Yet they lived. They’d outlived the men who’d rounded them up, and their first jailers, and most of their jailers since. They’d outlived everyone who’d opted to keep them a secret down through the generations… yet for what?
Perhaps morality had factored into the decision to keep them alive, but she doubted morality had weighed heaviest. Maybe, paradoxically, it had been done out of fear. They may have rounded up over two hundred of Innsmouth’s strangest, but many more had escaped—by most accounts, fleeing into the harbour, then the ocean beyond. To exterminate these captives because they were unnatural would be to throw away the greatest resource they might possess in case they ever faced these beings again, under worse circumstances.

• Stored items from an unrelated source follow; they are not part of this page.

(** * librpydb: the Debug Adapter Protocol transport and message layer

    A shallow embedding of [protocol.py] (frame reader, header parser,
    request factory, message classes and their serializers) and of
    [utils.py] ([NoneDict]), followed by the properties established about
    them.

    Conventions of the embedding.
    - Python text strings are [string]; a character has a code point below
      256.  The socket object delivers text (the code compares what it reads
      with the empty string and appends it to a text string).
    - Python values that travel through JSON are [pyval]; floats are left
      out, no operation of the module computes with them.
    - A Python [dict] is an association list in insertion order, keys
      occurring once; [NoneDict] is the subclass whose subscript answers
      [None] for a missing key.
    - A call either returns, raises, or (for the two [while] loops of
      [recv_raw]) runs out of the fuel that bounds the number of
      iterations: [outcome]. *)

From Stdlib Require Import String Ascii List ZArith Bool Lia Arith.
From Stdlib Require Import Decimal DecimalString DecimalNat.
Import ListNotations.
Local Open Scope string_scope.
Local Open Scope list_scope.

(* ================================================================== *)
(** ** Python values, exceptions, results *)

#[local] Set Warnings "-register-all".
Lemma lockMutex_suspends_witness :
  held 10 locked_w ∧ waiting 10 [] locked_w ∧
  ring [2; 3] locked_w ∧ currTask locked_w = 3 ∧
  ∃ w', lockMutex 2 [] 30 10 locked_w = Suspended w' ∧
        waiting 10 ([] ++ [30]) w' ∧
        currTask w' ∈ [2; 3] ∧ currTask w' ≠ 3 ∧
        get_tState 3 w' = Some READY.
Proof.
  assert (held 10 locked_w) as Hh.
  { exists 1%Z. split; [vm_compute; reflexivity|discriminate]. }
  pose proof waiting_locked_w as Hw.
  assert (30 ∉ @nil nat) as Hn by apply not_elem_of_nil.
  assert (ring [2; 3] locked_w) as Hr by concrete_ring.
  assert (currTask locked_w = 3) as Hc by reflexivity.
  split; [exact Hh|]. split; [exact Hw|]. split; [exact Hr|].
  split; [exact Hc|].
  destruct (lockMutex_suspends 2 30 10 [] [2; 3] locked_w Hh Hw Hn Hr)
    as (w' & H & Hw' & _ & _ & _ & Hin & Hne & _ & Hs & _).
  { rewrite Hc. right. left. }
  { exists 2. split; [left|]. split; [rewrite Hc; discriminate|].
    vm_compute. reflexivity. }
  { apply le_n. }
  rewrite Hc in Hne, Hs.
  exists w'. split; [exact H|]. split; [exact Hw'|]. split; [exact Hin|].
  split; [exact Hne|exact Hs].
Defined.

Lemma lockMutex_alone_spins_witness :
  held 10 main_holds ∧ waiting 10 [] main_holds ∧
  ring [2] main_holds ∧ currTask main_holds = 2 ∧
  lockMutex 5 [] 30 10 main_holds = Fault.
Proof.
  assert (held 10 main_holds) as Hh.
  { exists 1%Z. split; [vm_compute; reflexivity|discriminate]. }
  assert (waiting 10 [] main_holds) as Hw.
  { exists (mkMutex 1%Z 2 (mkNode NULL (LHead 10) (LHead 10))).
    split; [vm_compute; reflexivity|].
    split; [apply NoDup_nil_2|]. split; reflexivity. }
  assert (ring [2] main_holds) as Hr by concrete_ring.
  assert (currTask main_holds = 2) as Hc by reflexivity.
  split; [exact Hh|]. split; [exact Hw|]. split; [exact Hr|].
  split; [exact Hc|].
  apply (lockMutex_alone_spins 5 [] 30 10 [] [2] main_holds Hh Hw).
  - apply not_elem_of_nil.
  - exact Hr.
  - rewrite Hc. left.
  - intros x Hx Hne. rewrite Hc in Hne.
    apply list_elem_of_singleton in Hx. contradiction.
Defined.
(** The test that makes [podSource.Endpoints] skip a pod: a controller
    annotation with another value than ours. *)
Definition pod_of_other_controller (pod : Pod.t) : bool :=
  match Pod.Annotations pod !! controllerAnnotationKey with
  | Some controller => bool_decide (controller ≠ controllerAnnotationValue)
  | None => false
  end.

(** The loop of [podSource.Endpoints] over the pods listed by the client,
    and [podSource.Endpoints] on the reply of the client; a nil
    [fqdntemplate] is [None]. *)
Fixpoint podSource_loop (compatibility : string)
    (fqdntemplate : option (Pod.t → string + go_error))
    (pods : list Pod.t) (endpoints : list Endpoint.t)
    : list Endpoint.t + go_error :=
  match pods with
  | [] => inl endpoints
  | pod :: rest =>
      if pod_of_other_controller pod
      then podSource_loop compatibility fqdntemplate rest endpoints
      else
        let podEndpoints := endpointsFromPod pod in
        let podEndpoints :=
          if bool_decide (length podEndpoints = 0 ∧ compatibility ≠ "")
          then legacyEndpointsFromPod pod compatibility
          else podEndpoints in
        let templated :=
          match fqdntemplate with
          | Some tmpl =>
              if bool_decide (length podEndpoints = 0)
              then pod_endpointsFromTemplate tmpl pod
              else inl podEndpoints
          | None => inl podEndpoints
          end in
        match templated with
        | inr err => inr err
        | inl podEndpoints =>
            if bool_decide (length podEndpoints = 0)
            then podSource_loop compatibility fqdntemplate rest endpoints
            else podSource_loop compatibility fqdntemplate rest
                   (endpoints ++ podEndpoints)
        end
  end.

Full disclosure, Escovedo had promised. She would know as much as he did. But when she finished the report along with the cocoa, she had no faith whatsoever that she was on par with the colonel, or that even he’d been told the half of it himself.
How much did a man need to know, really, to be a glorified prison warden?
Questions nagged, starting with the numbers. She slung on her coat and headed back out into the rain, even colder now, as it needled down from a dusk descending on the island like a dark grey blanket. She found the colonel still in his office, and supposed by now he was used to people dripping on his floor.
“What happened to the rest of them?” she asked. “Your report says there were over two hundred to start with. And that this place was built to house up to three hundred. So I guess somebody thought more might turn up. But you’re down to sixty-three. And they don’t die of natural causes. So what happened to the others?”
“What does it matter? For your purposes, I mean. What you’re here to do.”
“Did you know that animals understand the idea of extermination? Wolves do. Dogs at the pound do. Cattle do, once they get to the slaughterhouse pens. They may not be able to articulate it, but they pick up on it. From miles away, sometimes, they can pick up on it.” She felt a chilly drop of water slither down her forehead. “I don’t know about fish or reptiles. But whatever humanity may still exist in these prisoners of yours, I wouldn’t be surprised if it’s left them just as sensitive to the concept of extermination, or worse.”
He looked at her blankly, waiting for more. He didn’t get it.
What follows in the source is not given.